MapR has been working since the October release of Hadoop version 2 to mesh the extensive modifications it has made to Hadoop’s core with the new world order as defined by YARN. That work is now done and is being released as a regular monthly update across its product lineup, which includes M3, M5, and M7.
The company says its latest Hadoop distribution will continue to run the first generation of Hadoop apps right alongside the newer apps developed for YARN. It also claims that it’s the only Hadoop distribution that pairs a general purpose storage platform–enabled through its support for the Unix-like Network File System (NFS)–with YARN.
“We understand the people using Hadoop today have a lot of investment in MapReduce 1.0,” MapR’s chief marketing officer Jack Norris tells Datanami. “Instead of doing just a cold change with MapR, they can run both simultaneously on the same platform. So you can run your existing MapReduce jobs as well as YARN jobs, on the same nodes in the cluster, and do that simultaneously.”
That backward compatibility will be welcomed by organizations that are slowly adopting the new Hadoop 2 and YARN paradigm, but who don’t want to be forced to extensive modifications to their older Hadoop applications to get them to run on the newer Hadoop 2/YARN platform.
In addition to running older MapReduce code on the same platform as newer YARN-compatible code, MapR touts the capability to inherit all of the benefits that are derived from the modifications that MapR made to Hadoop. MapR, you will remember, rewrote much of the technical underpinnings of Hadoop with the goal of eliminating some of the technical dependencies and performance limitations that Hadoop impinged on applications. It also added its own layer of data replication, security, and compliance capabilities.
Those modifications provide MapR’s distribution with the capability to perform random reads and writes to NFS, as opposed to Hadoop’s standard appending of HDFS, which Norris likened to a CD-ROM. And MapR’s C and C++ retrofit also brought about POSIX compliance, giving customers the ability to run applications originally written in Microsoft’s C/C++ or Python for Unix servers directly on their MapR Hadoop platforms.

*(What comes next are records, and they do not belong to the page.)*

(** The pre-check loop: the first variable whose domain is empty. *)
Fixpoint first_empty_domain (domains : list (list AssignmentValue.t))
    (ivs : list (nat * LectureVar.t)) : outcome (option LectureVar.t) :=
  match ivs with
  | [] => Ok None
  | (i, v) :: ivs' =>
      let* d := py_index domains (Z.of_nat i) in
      match d with
      | [] => Ok (Some v)
      | _ => first_empty_domain domains ivs'
      end
  end.

(** MRV: [chosen] and [min_domain_size] after the loop; [None] stands for
    [-1] and for [float('inf')]. *)
Definition mrv_choose (self : CSPSolver.t) (st : Dfs.state) : outcome (option nat) :=
  let* (chosen, _) := for_each (S := option nat * option nat)
    (enumerate (CSPSolver.variables self))
    (λ '(chosen, min_domain_size) '(i, v),
       if PyDict.mem (LectureVar.var_id v) (Dfs.assignments st)
       then Ok (chosen, min_domain_size)
       else
         let* d := py_index (Dfs.doms st) (Z.of_nat i) in
         let smaller := match min_domain_size with
                        | None => true
                        | Some m => (length d <? m)%nat
                        end in
         if smaller then Ok (Some i, Some (length d))
         else Ok (chosen, min_domain_size))
    (None, None) in
  Ok chosen.

(** The course-professor test at the top of the loop over [domain_copy]. *)
Definition professor_mismatch (course_professor : gmap string string)
    (v : LectureVar.t) (val : AssignmentValue.t) : bool :=
  String.eqb (LectureVar.session_type v) LECTURE
  && match course_professor !! LectureVar.course_id v with
     | Some p => negb (String.eqb p (AssignmentValue.instructor_id val))
     | None => false
     end.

The company also cut out much of the back-and-forth that occurs with table lookups, enabling HBase to run in a continuous manner.
MapR also used Strata to announce that HP’s Vertica database can now run inside MapR’s Hadoop distribution. “Organizations embracing Hadoop have been struggling to empower large groups of business analysts who require sophisticated SQL and BI tools to do their jobs, but feel hand-cuffed when using incomplete, SQL-like approaches,” MapR CEO and co-founder John Schroeder says in a statement.
The reference to “SQL-like” is a clear dig at MapR’s competitors, notably Cloudera and Hortonworks, who have expended lots of resources to enable SQL access to data stored in their Hadoop distributions–Cloudera through its Impala offering and Hortonworks through its Hive project to improve native Hive function. Vertica will be available on MapR next month.
Lastly, the company unveiled the MapR Sandbox, which is a free, downloadable instance of MapR’s Hadoop distribution that a customer can install in a virtual machine on their laptop or desktop. Users can drag and drop any files into the MapR Sandbox, which the company says is useful for training, development, and testing purposes.